<div align="center">
  
# Small Drafts, Big Verdict: Information-Intensive Visual Reasoning via Speculation

[![arXiv](https://img.shields.io/badge/arXiv-2510.20812-b31b1b.svg?logo=arxiv&logoColor=white)](https://arxiv.org/abs/2510.20812)
[![Homepage](https://img.shields.io/badge/Repo-181717.svg?logo=github&logoColor=white)](https://github.com/Tinaliu0123/speculative-verdict)

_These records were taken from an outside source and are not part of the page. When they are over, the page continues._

(** The text after an opening quote, up to the closing one. *)
Fixpoint scan_string (s : pystr) : option (pystr * pystr) :=
  let push c t :=
    match t with Some (str, rest) => Some (c :: str, rest) | None => None end in
  match s with
  | [] => None
  | 34%N :: r => Some ([], r)
  | 92%N :: 117%N :: a :: b :: c :: d :: r =>
      match hex4 a b c d with
      | None => None
      | Some hi =>
          match r with
          | 92%N :: 117%N :: a' :: b' :: c' :: d' :: r' =>
              match hex4 a' b' c' d' with
              | Some lo =>
                  if ((55296 <=? hi) && (hi <=? 56319)
                      && (56320 <=? lo) && (lo <=? 57343))%N
                  then push (65536 + (hi - 55296) * 1024 + (lo - 56320))%N
                            (scan_string r')
                  else push hi (scan_string r)
              | None => push hi (scan_string r)
              end
          | _ => push hi (scan_string r)
          end
      end
  | 92%N :: e :: r =>
      let unescaped :=
        (if (e =? 34) || (e =? 92) || (e =? 47) then Some e
         else if e =? 98 then Some 8
         else if e =? 102 then Some 12
         else if e =? 110 then Some 10
         else if e =? 114 then Some 13
         else if e =? 116 then Some 9
         else None)%N in
      match unescaped with
      | Some c => push c (scan_string r)
      | None => None
      end
  | c :: r => if (c <? 32)%N then None else push c (scan_string r)
  end.

(** The digits of an integer literal: [0] alone or a non-zero digit
    followed by digits. *)
Fixpoint scan_digits (acc : Z) (s : pystr) : Z * pystr :=
  match s with
  | c :: r =>
      match digit_val c with
      | Some d => scan_digits (acc * 10 + d) r
      | None => (acc, s)
      end
  | [] => (acc, [])
  end.

Definition scan_int (s : pystr) : option (Z * pystr) :=
  match s with
  | 48%N :: r => Some (0, r)
  | c :: r =>
      match digit_val c with
      | Some d => Some (scan_digits d r)
      | None => None
      end
  | [] => None
  end.

(** A number; a fraction or an exponent is outside the fragment. *)
Definition scan_number (neg : bool) (s : pystr) : option (json * pystr) :=
  match scan_int s with
  | Some (n, rest) =>
      match rest with
      | 46%N :: _ | 101%N :: _ | 69%N :: _ => None
      | _ => Some (JInt (if neg then - n else n), rest)
      end
  | None => None
  end.

Fixpoint drop_prefix (p s : pystr) : option pystr :=
  match p, s with
  | [], _ => Some s
  | x :: p', y :: s' => if (x =? y)%N then drop_prefix p' s' else None
  | _ :: _, [] => None
  end.

Fixpoint scan_value (fuel : nat) (s : pystr) : option (json * pystr) :=
  match fuel with
  | O => None
  | S n =>
      let word (w : string) v k :=
        match drop_prefix (lit w) s with Some r => Some (v, r) | None => k end in
      match s with
      | 34%N :: r =>
          match scan_string r with
          | Some (str, rest) => Some (JStr str, rest)
          | None => None
          end
      | 91%N :: r =>
          match skip_ws r with
          | 93%N :: rest => Some (JList [], rest)
          | r0 =>
              match scan_items n r0 with
              | Some (l, rest) => Some (JList l, rest)
              | None => None
              end
          end
      | 123%N :: r =>
          match skip_ws r with
          | 125%N :: rest => Some (JObj [], rest)
          | r0 =>
              match scan_members n [] r0 with
              | Some (d, rest) => Some (JObj d, rest)
              | None => None
              end
          end
      | 45%N :: r =>
          word "-Infinity"%string (JFloat (FInf true)) (scan_number true r)
      | _ =>
          word "null"%string JNull
         (word "true"%string (JBool true)
         (word "false"%string (JBool false)
         (word "NaN"%string (JFloat FNaN)
         (word "Infinity"%string (JFloat (FInf false))
         (scan_number false s)))))
      end
  end

with scan_items (fuel : nat) (s : pystr) : option (list json * pystr) :=
  match fuel with
  | O => None
  | S n =>
      match scan_value n s with
      | Some (v, rest) =>
          match skip_ws rest with
          | 44%N :: r =>
              match scan_items n (skip_ws r) with
              | Some (l, rest') => Some (v :: l, rest')
              | None => None
              end
          | 93%N :: r => Some ([v], r)
          | _ => None
          end
      | None => None
      end
  end

with scan_members (fuel : nat) (acc : dict json) (s : pystr)
    : option (dict json * pystr) :=
  match fuel with
  | O => None
  | S n =>
      match s with
      | 34%N :: r =>
          match scan_string r with
          | Some (k, rest) =>
              match skip_ws rest with
              | 58%N :: r1 =>
                  match scan_value n (skip_ws r1) with
                  | Some (v, rest1) =>
                      let acc' := dict_set k v acc in
                      match skip_ws rest1 with
                      | 44%N :: r2 => scan_members n acc' (skip_ws r2)
                      | 125%N :: r2 => Some (acc', r2)
                      | _ => None
                      end
                  | None => None
                  end
              | _ => None
              end
          | None => None
          end
      | _ => None
      end
  end.

(** The message of a [JSONDecodeError] is never read by the program. *)
Definition loads (s : pystr) : result json :=
  match scan_value (S (List.length s)) (skip_ws s) with
  | Some (v, rest) =>
      match skip_ws rest with
      | [] => inr v
      | _ => inl (Exn JSONDecodeError (lit "Extra data"))
      end
  | None => inl (Exn JSONDecodeError (lit "Expecting value"))
  end.

(** *** [isoformat] and [fromisoformat] *)

Definition digit_chr (n : Z) : N := (48 + Z.to_N (n mod 10))%N.

Definition pad2 (n : Z) : pystr := [digit_chr (n / 10); digit_chr n].

Definition pad4 (n : Z) : pystr := pad2 (n / 100) ++ pad2 (n mod 100).

Definition pad6 (n : Z) : pystr := pad4 (n / 100) ++ pad2 (n mod 100).

(** [YYYY-MM-DDTHH:MM:SS], then [.ffffff] when the microsecond is not 0,
    then [+HH:MM] for an aware value whose offset is whole minutes. *)
Definition iso (d : datetime) : pystr :=
  let c := wall d in
  pad4 (year c) ++ lit "-" ++ pad2 (month c) ++ lit "-" ++ pad2 (day c)
  ++ lit "T" ++ pad2 (hour c) ++ lit ":" ++ pad2 (minute c) ++ lit ":"
  ++ pad2 (second c)
  ++ (if microsecond c =? 0 then [] else lit "." ++ pad6 (microsecond c))
  ++ match tzinfo d with
     | None => []
     | Some off =>
         (if off <? 0 then lit "-" else lit "+")
         ++ pad2 (Z.abs off / 3600) ++ lit ":" ++ pad2 (Z.abs off / 60 mod 60)
     end.

Fixpoint number (acc : Z) (s : pystr) : option Z :=
  match s with
  | [] => Some acc
  | c :: r =>
      match digit_val c with
      | Some d => number (acc * 10 + d) r
      | None => None
      end
  end.

Definition days_in_month (y m : Z) : Z :=
  if (m =? 2) && is_leap y then 29
  else nth (Z.to_nat m) [0; 31; 28; 31; 30; 31; 30; 31; 31; 30; 31; 30; 31] 0.

Definition civil_ok (c : civil) : bool :=
  (1 <=? year c) && (year c <=? 9999) && (1 <=? month c) && (month c <=? 12)
  && (1 <=? day c) && (day c <=? days_in_month (year c) (month c))
  && (0 <=? hour c) && (hour c <=? 23) && (0 <=? minute c) && (minute c <=? 59)
  && (0 <=? second c) && (second c <=? 59)
  && (0 <=? microsecond c) && (microsecond c <=? 999999).

(** Reads back the naive layouts [iso] writes. *)
Definition fromiso (s : pystr) : result datetime :=
  let bad := inl (Exn ValueError (lit "Invalid isoformat string: " ++ py_repr s)) in
  match s with
  | y1 :: y2 :: y3 :: y4 :: 45%N :: m1 :: m2 :: 45%N :: d1 :: d2 :: 84%N
    :: h1 :: h2 :: 58%N :: n1 :: n2 :: 58%N :: s1 :: s2 :: frac =>
      let us :=
        match frac with
        | [] => Some 0
        | [46%N; f1; f2; f3; f4; f5; f6] => number 0 [f1; f2; f3; f4; f5; f6]
        | _ => None
        end in
      match number 0 [y1; y2; y3; y4], number 0 [m1; m2], number 0 [d1; d2],
            number 0 [h1; h2], number 0 [n1; n2], number 0 [s1; s2], us with
      | Some y, Some m, Some d, Some h, Some n, Some sec, Some u =>
          let c := Civil y m d h n sec u in
          if civil_ok c then inr (Datetime c None) else bad
      | _, _, _, _, _, _, _ => bad
      end
  | _ => bad
  end.

(** A machine that has up to [2^32] bytes to give. *)
Definition alloc (n : Z) : result unit :=
  if n <=? 2 ^ 32 then inr tt
  else if 2 ^ 63 - 34 <? n then
    inl (Exn OverflowError (lit "byte string is too large"))
  else inl (Exn MemoryError []).

#[export] Instance rt : Runtime := {
  json_loads := loads;
  decode_utf8 := decode;
  int_of_str := int_literal;
  isoformat := iso;
  fromisoformat := fromiso;
  bytes_alloc := alloc }.

(** Sample text is written with ['] where the document has a double
    quote. *)
Definition text (s : string) : pystr :=
  map (fun c => if (c =? 39)%N then 34%N else c) (lit s).

Definition bytes (s : string) : list byte :=
  map (fun c => match Byte.of_N c with Some b => b | None => x00 end) (text s).

End Sample.

(* ------------------------------------------------------------------ *)
(** ** The server loop and the vocabulary of the statements *)

Section Vocabulary.
Context {rt : Runtime}.

(** One request dispatched by [HTTPServer] to the handler. *)
Inductive call :=
| GET (e : env) (req : request)
| POST (e : env) (req : request)
| OPTIONS.

Definition serve (f : fs) (c : call) : outcome * fs :=
  match c with
  | GET e req => do_GET e req f
  | POST e req => do_POST e req f
  | OPTIONS => do_OPTIONS f
  end.

(** The file after a sequence of requests. *)
Definition run (f : fs) (cs : list call) : fs :=
  fold_left (fun f c => snd (serve f c)) cs f.

(** The mapping a request finds: what [load_comments] returns. *)
Definition loaded (f : fs) : store :=
  match f with Some comments => comments | None => [] end.

(** The comments of post [k], empty when the post has none. *)
Definition comments_of (k : pystr) (s : store) : list comment :=
  match dict_get k s with Some l => l | None => [] end.

(** The store after [comment] was appended under [post_id]
    (lines 117-120). *)
Definition store_append (post_id : pystr) (c : comment) (s : store) : store :=
  let s1 := if negb (dict_mem post_id s) then dict_set post_id [] s else s in
  match dict_get post_id s1 with
  | Some l => dict_set post_id (l ++ [c]) s1
  | None => s1
  end.

(** [X.strip()[:n]] on a [str]. *)
Definition clean (n : nat) (s : pystr) : pystr := slice_to n (strip s).

(** A parsed body the handler accepts: [author], [text] and [post_id]
    are non-empty strings, [email] is a string when present, and
    [website] is falsy or a string; [web] is the stored website. *)
Definition valid_payload (d : dict json) (a em t p : pystr) (web : json) : Prop :=
  get_or "author" d JNull = JStr a /\ a <> [] /\
  get_or "text" d JNull = JStr t /\ t <> [] /\
  get_or "post_id" d JNull = JStr p /\ p <> [] /\
  get_or "email" d (JStr []) = JStr em /\
  ((truthy (get_or "website" d JNull) = false /\ web = JNull) \/
   (exists ws, get_or "website" d JNull = JStr ws /\ ws <> [] /\
               web = JStr (clean 200 ws))).

(** The comment lines 101-111 build from such a body. *)
Definition stored_comment (e : env) (d : dict json) (a em t p : pystr)
    (web : json) : comment :=
  [ (lit "id", JStr (slice_to 8 (env_uuid4 e)));
    (lit "author", JStr (clean 100 a));
    (lit "email", JStr (clean 100 em));
    (lit "website", web);
    (lit "text", JStr (clean 5000 t));
    (lit "timestamp", JStr (isoformat (Datetime (env_clock e 0) None)));
    (lit "post_id", JStr (clean 100 p));
    (lit "parent_id", get_or "parent_id" d JNull);
    (lit "approved", JBool true) ].
(** * rounded-ass: the cue-to-layout pipeline of [src/lib/roundedAss.js]

    A shallow embedding of the pure parts of the subtitle converter:
    timing normalisation, script detection, parameter resolution, the
    heuristic text measurer, box geometry and the event builder.

    Conventions of the embedding.
    - A JavaScript number is an exact rational ([Q]); the functions below
      use only [+ - * /], comparisons, [Math.min], [Math.max] and
      [Math.floor], which have their usual meaning on [Q].  [NaN] and the
      infinities have no counterpart.  Equality of numbers is [Qeq] ([==]).
    - Where the rounding of the arithmetic decides a branch, in the gap
      test of the timing pass, the test is carried out as the program does
      it, on doubles: [JS.double] rounds a rational to the nearest binary64
      number, ties to even, and [JS.sub] is the rounded difference.
    - The alpha options are integers ([Z]), as the command line parses them.
    - An option that the caller left out ([undefined]) is [None].
    - A JavaScript string holding subtitle text is its list of UTF-16 code
      units ([list N]); the strings the program prints from numbers are
      [string]s.
    - The array of cues is a [list]; [subtitles[i]] is stdpp's [!!] and the
      in-place update of an element is stdpp's [<[i:=_]>]. *)

From Stdlib Require Import QArith Qround Qminmax Qabs Qpower ZArith NArith.
From Stdlib Require Import List Bool Lia Lqa.
From Stdlib Require Import Ascii String DecimalString HexadecimalString.
From stdpp Require Import base list.
Import ListNotations.

(** ** JavaScript numbers *)

Module JS.

(** [x || d] on a number that may be missing: [undefined] and [0] are falsy. *)
Definition truthy (x : Q) : bool := negb (Qeq_bool x 0).

Definition or_else (v : option Q) (d : Q) : Q :=
  match v with
  | Some x => if truthy x then x else d
  | None => d
  end.

Definition truthyZ (x : Z) : bool := negb (x =? 0)%Z.

Definition or_elseZ (v : option Z) (d : Z) : Z :=
  match v with
  | Some x => if truthyZ x then x else d
  | None => d
  end.

(** [x !== undefined ? x : d], used for the boolean switches. *)
Definition defined_or {A : Type} (v : option A) (d : A) : A :=
  match v with
  | Some x => x
  | None => d
  end.

(** [a < b] and [a > b] as tests. *)
Definition lt (a b : Q) : bool :=
  match Qcompare a b with Lt => true | _ => false end.

Definition gt (a b : Q) : bool := lt b a.

(** The exponent [e] with [2^e <= x < 2^(e+1)], for a positive [x]. *)
Definition ilog2 (x : Q) : Z :=
  let d := (Z.log2 (Qnum x) - Z.log2 (Zpos (Qden x)))%Z in
  if lt x (2 ^ d) then (d - 1)%Z else d.

(** The nearest integer, the even one at a tie. *)
Definition roundEven (y : Q) : Z :=
  let f := Qfloor y in
  match Qcompare (y - inject_Z f) (1 # 2) with
  | Lt => f
  | Gt => (f + 1)%Z
  | Eq => if Z.even f then f else (f + 1)%Z
  end.

(** The exponent of the last bit of the double nearest to [x]: 53
    significant bits, and never below the last bit of the subnormal
    numbers. *)
Definition ulpExp (x : Q) : Z := (Z.max (ilog2 (Qabs x)) (-1022) - 52)%Z.

(** The double nearest to [x], ties to even: the value a number literal
    or the result of one arithmetic operation has in the program.  Overflow
    to infinity has no counterpart. *)
Definition double (x : Q) : Q :=
  if Qeq_bool x 0 then 0
  else
    let k := ulpExp x in
    (inject_Z (roundEven (x * 2 ^ (- k))) * 2 ^ k)%Q.

(** [x - y] on doubles. *)
Definition sub (x y : Q) : Q := double (x - y).

(** The literal [0.1]. *)
Definition tenth : Q := double (1 # 10).

(** [Math.trunc], needed for the remainder operator. *)
Definition trunc (x : Q) : Z :=
  if lt x 0 then Qceiling x else Qfloor x.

The codebase of "[Small Drafts, Big Verdict: Information-Intensive Visual Reasoning via Speculation](https://arxiv.org/abs/2510.20812)"

</div>

## 📝 Table of Contents

- [Overview](#overview)
- [Project Structure](#project-structure)
- [Installation](#installation)
- [Download Datasets](#download-datasets)
- [Quick Start](#quick-start)
- [Usage](#usage)
  - [Modes](#modes)
  - [Parameters](#parameters)
- [Advanced Usage](#advanced-usage)
  - [Using Annotated Images](#using-annotated-images)
  - [Adding Custom Models](#adding-custom-models)
- [Evaluation](#evaluation)

## Overview

![Method Overview](method.png)


## Project Structure

```
specverdict/
├── main.py                  # Main entry point for all pipeline stages
├── draft.py                 # Draft stage
├── verdict.py               # Verdict stage
├── consensus_scoring.py     # Consensus-based expert ranking
├── prompts.py               # Dataset-specific prompts
├── model.py                 # Model wrappers
├── utils/                   # Post-processing utilities
├── eval/                    # Evaluation framework
├── layout_annotation/       # Optional: OCR-based image annotation for information-intensive benchmarks
└── requirements.txt
```

## Installation

```bash
git clone https://github.com/Tinaliu0123/speculative-verdict.git
cd specverdict
conda create -n specverdict python=3.10
conda activate specverdict 

export OPENAI_API_KEY="your-key"
pip install -r requirements.txt
pip install https://github.com/Dao-AILab/flash-attention/releases/download/v2.7.4.post1/flash_attn-2.7.4.post1+cu12torch2.6cxx11abiFALSE-cp310-cp310-linux_x86_64.whl
```

**Note:** Use `transformers>=4.57.1` for GLM-4.1V-Thinking. Use `transformers==4.53.0` for LLaVA-OneVision.

## Download Datasets

1. **InfographicVQA**: [InfographicVQA Dataset](https://www.docvqa.org/datasets/infographicvqa)
2. **ChartMuseum**: [🤗ChartMuseum Dataset](https://huggingface.co/datasets/lytang/ChartMuseum)
3. **ChartQAPro**: [🤗ChartQAPro Dataset](https://huggingface.co/datasets/ahmed-masry/ChartQAPro)
4. **HR-Bench**: [🤗HR-Bench Dataset](https://huggingface.co/datasets/DreamMr/HR-Bench)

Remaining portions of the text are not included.